This is a dose escalation study, again, combining Giva with nivo plus FOLFOX, three different dose levels. We are not modifying the standard of care at all in terms of dose reduction. We're not changing the administration schedule. These patients are all frontline, unresectable, HER2 negative, and have a very low basal level of Claudin 18.2 expression. The dose escalation portion of the study shown in blue is complete. We had 17 patients on this portion of the study. In this part of the study, we did not encounter a dose-limiting toxicity. And again, based on pharmacodynamics, a maximum tolerated dose was not reached. More importantly, when we looked at the data, we found that the toxicity profile looked very much like nivolumab plus FOLFOX.

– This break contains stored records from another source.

(** Two different relative specifiers of [/t/lib.js], with an [Open] and
    a [Require] of another module in between. *)
Lemma require_compiles_once_witness :
  exists r1 st1 stL r2 st2,
    Require0 1 st0 "./lib.js" = Some (r1, st1) /\
    @later collab0 st1 stL /\
    Require0 1 stL "lib.js" = Some (r2, st2) /\
    count (isLoadOf InRequireFile "/t/lib.js") (since st0.1 st2.1) = 1 /\
    count (isTransformOf "/t/lib.js") (since st0.1 st2.1) = 1 /\
    count (isCompileOf "/t/lib.js") (since st0.1 st2.1) = 1.
Proof.
  set (out1 := Require0 1 st0 "./lib.js").
  set (stA := (Open0 (after st0 out1) "a.txt").2).
  set (outB := Require0 3 stA "./deep.js").
  set (out2 := Require0 1 (after st0 outB) "lib.js").
  assert (H1 : out1 = Some (Ok (valueOf None out1), after st0 out1)).
  { apply returnsOk_eq. vm_compute. reflexivity. }
  assert (HA : Open0 (after st0 out1) "a.txt" = (Ok "hello", stA)).
  { apply pair_eq. vm_compute. reflexivity. }
  assert (HB : outB = Some (Ok (valueOf None outB), after st0 outB)).
  { apply returnsOk_eq. vm_compute. reflexivity. }
  assert (H2 : out2 = Some (Ok (valueOf None out2), after st0 out2)).
  { apply returnsOk_eq. vm_compute. reflexivity. }
  assert (HL : @later collab0 (after st0 out1) (after st0 outB)).
  { eapply later_Open; [exact HA|]. eapply later_Require; [exact HB|].
    apply later_now. }
  eexists _, _, _, _, _. split; [exact H1|]. split; [exact HL|].
  split; [exact H2|].
  refine (proj1 (@require_compiles_once collab0 1 1 st0 "./lib.js" "lib.js"
                   (mkProgramWithSource libProgram libSource) _ _ _ _ _
                   _ _ _ _ _ H1 HL H2)).
  - reflexivity.
  - reflexivity.
  - vm_compute. reflexivity.
  - vm_compute. reflexivity.
  - reflexivity.
Defined.
(** * Group migration (workspace_access/groups.py): matching strategies and
      the rename / reflect / delete phases of [GroupManager].

    The development follows the Python source function by function.  Python
    values that may be [None] are [option]s, insertion-ordered [dict]s are
    association lists with Python's update discipline, exceptions are an
    explicit result type, log records and generator output are accumulated
    in order, and the remote directory client is an interface that threads an
    explicit state. *)

From Stdlib Require Import String Ascii List Bool Arith Lia DecimalString.
From Stdlib Require Import Permutation Sorted ZArith.
Import ListNotations.
Open Scope string_scope.
Open Scope list_scope.

Set Implicit Arguments.

(** String concatenation, as in an f-string. *)
Infix "+:+" := String.append (at level 60, right associativity).

(* ===================================================================== *)
(** ** Python runtime: exceptions, results, logging, dictionaries         *)
(* ===================================================================== *)

Module Py.

(** The exception classes that occur in groups.py.  The five remote error
    classes are the ones imported from [databricks.sdk.errors.mapping];
    [RemoteError] stands for any other error of the remote client.
    [KeyErrorNone] is [KeyError(None)], the failed lookup of the key [None].
    [IndexError] is what the re library raises for a replacement that refers
    to a group the pattern does not have, and [TimeoutError] what [retried]
    raises, chained from the last error ([raise ... from last_err]), when
    its timeout has elapsed.  [Throttled e n] is an error [e] of the remote
    client on which the client has set the attribute [retry_after_secs] to
    [n], as it does for an answer that asks to come back later; the other
    errors do not have the attribute. *)
Inductive exn : Type :=
| re_error
| KeyError (key : string)
| TypeError
| NotFound
| BadRequest
| InternalError
| ResourceConflict
| DeadlineExceeded
| RemoteError (message : string)
| KeyErrorNone
| IndexError (message : string)
| TimeoutError (message : string) (cause : exn)
| Throttled (e : exn) (retry_after_secs : nat).

(** The class of an error, which [except C] and [isinstance(err, C)] look
    at: the attribute does not change it. *)
Fixpoint class_of (e : exn) : exn :=
  match e with
  | Throttled e' _ => class_of e'
  | _ => e
  end.

(** [getattr(err, 'retry_after_secs', None)] *)
Definition retry_after_secs (e : exn) : option nat :=
  match e with
  | Throttled _ n => Some n
  | _ => None
  end.

(** Outcome of evaluating a Python expression. *)
Inductive res (A : Type) : Type :=
| Val (a : A)
| Raise (e : exn).

Arguments Val {A} a.
Arguments Raise {A} e.


(** [logger.info], [logger.warning], [logger.error]. *)
Inductive level : Type := INFO | WARNING | ERROR.

Definition log_entry : Type := (level * string)%type.

(** [str(x)] inside an f-string, for a value that may be [None]. *)
Definition py_str (x : option string) : string :=
  match x with Some s => s | None => "None" end.

(** Truthiness of an optional list: [None] and [[]] are falsy. *)
Definition truthy_list {A} (x : option (list A)) : bool :=
  match x with
  | None => false
  | Some [] => false
  | Some (_ :: _) => true
  end.

(** [x in names] for a Python list of strings. *)
Definition list_contains (x : string) (names : list string) : bool :=
  existsb (String.eqb x) names.

(** Keys of a dictionary: a type with a boolean equality ([__eq__]). *)
Class PyKey (K : Type) : Type := {
  key_eqb : K -> K -> bool;
  key_eqb_eq : forall a b, key_eqb a b = true <-> a = b
}.

Definition opt_eqb {K} (eqb : K -> K -> bool) (a b : option K) : bool :=
  match a, b with
  | None, None => true
  | Some x, Some y => eqb x y
  | _, _ => false
  end.

Lemma opt_eqb_eq {K} (eqb : K -> K -> bool)
  (Heq : forall a b, eqb a b = true <-> a = b) :
  forall a b, opt_eqb eqb a b = true <-> a = b.
Proof.
  intros [x|] [y|]; simpl; split; intros H; try congruence; try discriminate.
  - apply Heq in H. now subst.
  - inversion H; subst. now apply Heq.
Qed.

#[export] Instance string_key : PyKey string :=
  {| key_eqb := String.eqb; key_eqb_eq := String.eqb_eq |}.

#[export] Instance option_key {K} `{PyKey K} : PyKey (option K) :=
  {| key_eqb := opt_eqb key_eqb; key_eqb_eq := opt_eqb_eq key_eqb key_eqb_eq |}.

Section Dict.
Context {K V : Type} `{PyKey K}.

(** A [dict]: the items in insertion order. *)
Definition dict : Type := list (K * V).

(** [d.get(k)] *)
Fixpoint dict_get (k : K) (d : dict) : option V :=
  match d with
  | [] => None
  | (k', v) :: rest => if key_eqb k k' then Some v else dict_get k rest
  end.

(** [k in d] *)
Definition dict_mem (k : K) (d : dict) : bool :=
  match dict_get k d with Some _ => true | None => false end.

(** [d[k]], raising [KeyError] through the caller-supplied rendering of the
    key. *)
Definition dict_subscript (show : K -> string) (k : K) (d : dict) : res V :=
  match dict_get k d with
  | Some v => Val v
  | None => Raise (KeyError (show k))
  end.

(** [d[k] = v]: an existing key keeps its position, a new key goes last. *)
Fixpoint dict_set (k : K) (v : V) (d : dict) : dict :=
  match d with
  | [] => [(k, v)]
  | (k', v') :: rest =>
      if key_eqb k k' then (k', v) :: rest else (k', v') :: dict_set k v rest
  end.

Definition dict_keys (d : dict) : list K := map fst d.
Definition dict_values (d : dict) : list V := map snd d.

(** [{k: v for k, v in items}] *)
Definition dict_of_items (items : list (K * V)) : dict :=
  fold_left (fun acc kv => dict_set (fst kv) (snd kv) acc) items [].

End Dict.

Arguments dict K V : clear implicits.

(** [d.get(k)] when the key itself may be [None] and the dictionary is keyed
    by strings: [None] is never a key. *)
Definition dict_get_opt {V} (k : option string) (d : dict string V) : option V :=
  match k with
  | None => None
  | Some s => dict_get s d
  end.

Definition dict_mem_opt {V} (k : option string) (d : dict string V) : bool :=
  match dict_get_opt k d with Some _ => true | None => false end.

End Py.

Import Py.

(* ===================================================================== *)
(** ** Data model                                                         *)
(* ===================================================================== *)

(** [iam.ComplexValue]: an opaque member / role / entitlement entry. *)
Record ComplexValue : Type := {
  cv_display : option string;
  cv_ref : option string;
  cv_type : option string;
  cv_value : option string
}.

(** [iam.ResourceMeta] *)
Record ResourceMeta : Type := {
  resource_type : option string
}.

(** [iam.Group].  The directory assigns every group an [id]; every other
    attribute is optional. *)
Record Group : Type := {
  id : string;
  display_name : option string;
  external_id : option string;
  meta : option ResourceMeta;
  members : option (list ComplexValue);
  roles : option (list ComplexValue);
  entitlements : option (list ComplexValue)
}.

(** [MigratedGroup].  The two name fields receive [display_name] attributes
    of groups and so may hold [None] at run time. *)
Record MigratedGroup : Type := {
  id_in_workspace : string;
  name_in_workspace : option string;
  name_in_account : option string;
  temporary_name : string;
  mg_members : option string;
  mg_entitlements : option string;
  mg_external_id : option string;
  mg_roles : option string
}.

(** What a generator function has done when its consumer has exhausted it:
    the items yielded, the records logged, and the exception that ended
    it, if any. *)
Record generated : Type := {
  yielded : list MigratedGroup;
  logged : list log_entry;
  raised : option exn
}.

Definition gen_return : generated :=
  {| yielded := []; logged := []; raised := None |}.

Definition gen_raise (e : exn) : generated :=
  {| yielded := []; logged := []; raised := Some e |}.

Definition gen_yield (mg : MigratedGroup) (k : generated) : generated :=
  {| yielded := mg :: yielded k; logged := logged k; raised := raised k |}.

Definition gen_log (l : log_entry) (k : generated) : generated :=
  {| yielded := yielded k; logged := l :: logged k; raised := raised k |}.

Definition gen_logs (ls : list log_entry) (k : generated) : generated :=
  {| yielded := yielded k; logged := ls ++ logged k; raised := raised k |}.

(** [re.Match]: the whole matched text ([match.group()]) and the capture
    groups ([match.groups()]); a group that took no part in the match is
    [None]. *)
Record Match : Type := {
  whole : string;
  capture_groups : list (option string)
}.

(* ===================================================================== *)
(** ** GroupMigrationStrategy: filtering and the safe regex helpers       *)
(* ===================================================================== *)

Module GroupMigrationStrategy.

(** [get_filtered_groups].  The comprehension
    [{n: ws[n] for n in ws.keys() if n in include}] visits the items of
    [ws] in order. *)
Definition get_filtered_groups
  (workspace_groups_in_workspace : dict string Group)
  (include_group_names : option (list string))
  : list log_entry * dict string Group :=
  if negb (truthy_list include_group_names) then
    ([(INFO, "No group listing provided, all matching groups will be migrated")],
     workspace_groups_in_workspace)
  else
    ([(INFO, "Group listing provided, a subset of all groups will be migrated")],
     dict_of_items
       (filter (fun kv => list_contains (fst kv)
                            (match include_group_names with
                             | Some names => names
                             | None => []
                             end))
               workspace_groups_in_workspace)).

(** [json.dumps([gg.as_dict() for gg in xs]) if xs else None] *)
Definition dump_blob (json_dumps : list ComplexValue -> string)
  (xs : option (list ComplexValue)) : option string :=
  match xs with
  | Some (x :: rest) => Some (json_dumps (x :: rest))
  | _ => None
  end.

Section Regex.

(** [re.search(pattern, string)] and [re.sub(pattern, repl, string)] of the
    Python standard library. *)
Variable re_search : string -> string -> res (option Match).
Variable re_sub : string -> string -> string -> res string.

(** [_safe_match]: [try ... except re.error]. *)
Definition _safe_match (group_name match_re : string) : res (option string) :=
  match re_search match_re group_name with
  | Raise re_error => Val (Some group_name)
  | Raise e => Raise e
  | Val None => Val (Some group_name)
  | Val (Some m) =>
      match capture_groups m with
      | first :: _ => Val first
      | [] => Val (Some (whole m))
      end
  end.

(** [_safe_sub]: [try ... except re.error], with the warning it logs. *)
Definition _safe_sub (group_name match_re replace : string)
  : list log_entry * res string :=
  match re_sub match_re replace group_name with
  | Raise re_error =>
      ([(WARNING, "Failed to apply Regex Expression " +:+ match_re
                  +:+ " on Group Name " +:+ group_name)],
       Val group_name)
  | Raise e => ([], Raise e)
  | Val s => ([], Val s)
  end.
(** * Billing-cycle advisory and pending-confirmation workflow of the
      purchase bot (Telegram + Google Sheets)

    The development embeds the date arithmetic, the card ranking and the
    three callback handlers of the bot ([confirm_purchase],
    [confirm_purchase_ok], [cancel_purchase]) and states the properties
    C1..C10 about them.  A second part covers the date helpers,
    the ranking, the handlers as a state machine, the periodic sweep, the
    text of a date and the parsing of the /compra command.

    Conventions of the embedding.
    - A JavaScript [Date] is represented by its local time value, an
      integer number of milliseconds.  The time zone is taken to have a
      fixed offset from UTC (no daylight-saving transitions), so local time
      values are a translation of UTC ones and every local midnight is a
      multiple of [msPerDay].  Time values are exact integers; the range
      limit of [Date] (8.64e15 ms around the epoch) is outside the model.
    - The calendar functions follow ECMA-262 (Day, DayFromYear, YearFromTime,
      MonthFromTime, DateFromTime, MakeDay, MakeDate), including the
      two-digit-year rule of the [Date(year, month, day)] constructor.
    - Handlers are modelled as run to completion (no interleaving at
      [await]); calls on the Telegram context are recorded in a trace and
      are assumed not to throw; the append to the spreadsheet either
      succeeds or throws, as decided by the environment. *)

From Stdlib Require Import ZArith Lia List Bool String.
From Stdlib Require QArith.
From Stdlib Require Import Ascii DecimalString DecimalZ.
From Stdlib Require DecimalPos.
From Stdlib Require Import Sorting.Sorted Sorting.Permutation.
From stdpp Require Import gmap strings.

Import ListNotations.
Local Open Scope Z_scope.

(** ** ECMAScript calendar arithmetic *)

Module JSDate.

Definition msPerDay : Z := 86400000.

(** Day(t) = floor(t / msPerDay), TimeWithinDay(t) = t modulo msPerDay. *)
Definition Day (t : Z) : Z := t / msPerDay.
Definition TimeWithinDay (t : Z) : Z := t mod msPerDay.

Definition DaysInYear (y : Z) : Z :=
  if negb (y mod 4 =? 0) then 365
  else if negb (y mod 100 =? 0) then 366
  else if negb (y mod 400 =? 0) then 365
  else 366.

Definition DayFromYear (y : Z) : Z :=
  365 * (y - 1970) + (y - 1969) / 4 - (y - 1901) / 100 + (y - 1601) / 400.

(** 1 in a leap year, 0 otherwise. *)
Definition LeapOfYear (y : Z) : Z := DaysInYear y - 365.

(** The largest [y] with [DayFromYear y <= d].  400 years have 146097 days,
    which gives an estimate that is off by at most one year. *)
Definition YearFromDay (d : Z) : Z :=
  let y0 := 1970 + (400 * d) / 146097 in
  if DayFromYear (y0 + 1) <=? d then y0 + 1
  else if DayFromYear y0 <=? d then y0
  else y0 - 1.

Definition YearFromTime (t : Z) : Z := YearFromDay (Day t).
Definition InLeapYear (t : Z) : Z := LeapOfYear (YearFromTime t).
Definition DayWithinYear (t : Z) : Z := Day t - DayFromYear (YearFromTime t).

(** Number of days of the year before month [m] (0 = January). *)
Definition monthOffset (m leap : Z) : Z :=
  match m with
  | 0 => 0
  | 1 => 31
  | 2 => 59 + leap
  | 3 => 90 + leap
  | 4 => 120 + leap
  | 5 => 151 + leap
  | 6 => 181 + leap
  | 7 => 212 + leap
  | 8 => 243 + leap
  | 9 => 273 + leap
  | 10 => 304 + leap
  | 11 => 334 + leap
  | _ => 365 + leap
  end.

Definition monthOfYearDay (dw leap : Z) : Z :=
  if dw <? 31 then 0
  else if dw <? 59 + leap then 1
  else if dw <? 90 + leap then 2
  else if dw <? 120 + leap then 3
  else if dw <? 151 + leap then 4
  else if dw <? 181 + leap then 5
  else if dw <? 212 + leap then 6
  else if dw <? 243 + leap then 7
  else if dw <? 273 + leap then 8
  else if dw <? 304 + leap then 9
  else if dw <? 334 + leap then 10
  else 11.

Definition MonthFromTime (t : Z) : Z :=
  monthOfYearDay (DayWithinYear t) (InLeapYear t).

Definition DateFromTime (t : Z) : Z :=
  DayWithinYear t - monthOffset (MonthFromTime t) (InLeapYear t) + 1.

(** MakeDay(year, month, date): months outside 0..11 carry into the year,
    and the date is added to the first day of the month without any
    clamping, so day 31 of a 30-day month is day 1 of the next one. *)
Definition MakeDay (year month date : Z) : Z :=
  let ym := year + month / 12 in
  let mn := month mod 12 in
  DayFromYear ym + monthOffset mn (LeapOfYear ym) + date - 1.

Definition MakeDate (day time : Z) : Z := day * msPerDay + time.

(** Methods of a Date object whose local time value is [t]. *)
Definition getFullYear (t : Z) : Z := YearFromTime t.
Definition getMonth (t : Z) : Z := MonthFromTime t.
Definition getDate (t : Z) : Z := DateFromTime t.

(** [new Date(year, month, day)]: years 0..99 mean 1900..1999. *)
Definition twoDigitYear (year : Z) : Z :=
  if (0 <=? year) && (year <=? 99) then 1900 + year else year.

Definition newDate (year month day : Z) : Z :=
  MakeDate (MakeDay (twoDigitYear year) month day) 0.

(** [d.setMonth(month)] keeps the day of the month and the time of day. *)
Definition setMonth (t month : Z) : Z :=
  MakeDate (MakeDay (YearFromTime t) month (DateFromTime t)) (TimeWithinDay t).

(** [d.setHours(0, 0, 0, 0)]. *)
Definition setHours0 (t : Z) : Z := MakeDate (Day t) 0.

(** [Math.ceil(a / b)] for integers [a] and positive [b]. *)
Definition ceilDiv (a b : Z) : Z := - ((- a) / b).

(** Total month index (12 * year + month) and the day number of the first
    day of the month with a given index. *)
Definition monthIndex (t : Z) : Z := 12 * YearFromTime t + MonthFromTime t.
Definition firstDay (k : Z) : Z := MakeDay 0 k 1.

(** A date written as a civil triple (month 1..12), for readable examples. *)
Definition ymd (y m d : Z) : Z := MakeDate (MakeDay y (m - 1) d) 0.

End JSDate.

Import JSDate.

(** ** Cycle catalog and configuration constants *)

Record CycleConfig := { cutDay : Z; dueDay : Z; dueOffset : Z }.

(** The invariant of the data model: days of the month and an offset of zero
    or one month. *)
Definition validCycle (c : CycleConfig) : Prop :=
  1 <= cutDay c <= 31 /\ 1 <= dueDay c <= 31 /\ (dueOffset c = 0 \/ dueOffset c = 1).

(** The catalog object, as the ordered list of its own properties
    (Object.keys enumerates string keys in insertion order). *)
Definition CARD_CYCLE : list (string * CycleConfig) :=
  [ ("BBVA"%string,        {| cutDay := 24; dueDay := 13; dueOffset := 1 |});
    ("RAPPICARD"%string,   {| cutDay := 6;  dueDay := 26; dueOffset := 0 |});
    ("HSBC"%string,        {| cutDay := 16; dueDay := 5;  dueOffset := 1 |});
    ("BANAMEX"%string,     {| cutDay := 6;  dueDay := 26; dueOffset := 0 |});
    ("NU"%string,          {| cutDay := 7;  dueDay := 19; dueOffset := 0 |});
    ("MERCADOPAGO"%string, {| cutDay := 13; dueDay := 23; dueOffset := 0 |}) ].

Definition SKIP_CUT_VALIDATION : gset string :=
  {[ "CAPITAL"%string; "PRESTAMO"%string ]}.

Definition IMPROVEMENT_THRESHOLD_DAYS : Z := 5.

Definition PENDING_TTL_MS : Z := 3 * 60 * 1000.

(** [catalog[bank]].  Bank names reach the catalog upper-cased by the
    /compra handler, so no inherited property of the object (all of which
    have lower-case letters in their names) can be hit: the lookup is a
    lookup among the own properties. *)
Fixpoint lookupCycle (catalog : list (string * CycleConfig)) (bank : string)
  : option CycleConfig :=
  match catalog with
  | [] => None
  | (k, c) :: rest => if String.eqb k bank then Some c else lookupCycle rest bank
  end.

(** ** Payment window calculator *)

Definition normalizeToDay (date : Z) : Z := setHours0 date.

Definition addMonths (date months : Z) : Z :=
  setHours0 (setMonth date (getMonth date + months)).

Definition buildDateYMDay (baseDate day : Z) : Z :=
  setHours0 (newDate (getFullYear baseDate) (getMonth baseDate) day).

Definition getNextCutDate (today cutDay : Z) : Z :=
  let cutThisMonth := buildDateYMDay today cutDay in
  if today <=? cutThisMonth then cutThisMonth
  else buildDateYMDay (addMonths today 1) cutDay.

Record PaymentWindow :=
  { cutDate : Z; dueDate : Z; daysToPay : Z; cfg : CycleConfig }.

When we looked at the objective response rate, we saw a marked improvement over the ORR reported in the key phase III studies that led to the approval of nivo plus FOLFOX, as well as zolbe plus FOLFOX. This marked improvement in objective response rate was also accompanied by responders that would not be expected to respond to the standard of care, such as nivo, FOLFOX, or zolbe FOLFOX. What do I mean by that? What I mean specifically are patients that are PD-L1 negative or Claudin 18.2 at 1%, very low levels of each of those biomarkers. If we took the ORR and these notable responders together, we took a look at our planned dose expansion in this study, and we quickly amended the study to enlarge the dose expansion to 20 patients in each of two dose cohorts.
This will allow us to do two important things. One is to validate the ORR that we saw in the escalation and confirm those responders that we saw that had very low levels of PD-L1 or Claudin 18.2 expression. But what this approach will also do, it should satisfy the criteria from the FDA for dose optimization, such that if we replicate the data that we've seen in the dose escalation in expansion, we would want to move expeditiously to a phase III study, a randomized phase III study. I will mention that the data for the dose escalation part will be presented at a major meeting later this year in all of its full data set. The dose expansion data, I will mention that we are ahead of schedule in recruitment.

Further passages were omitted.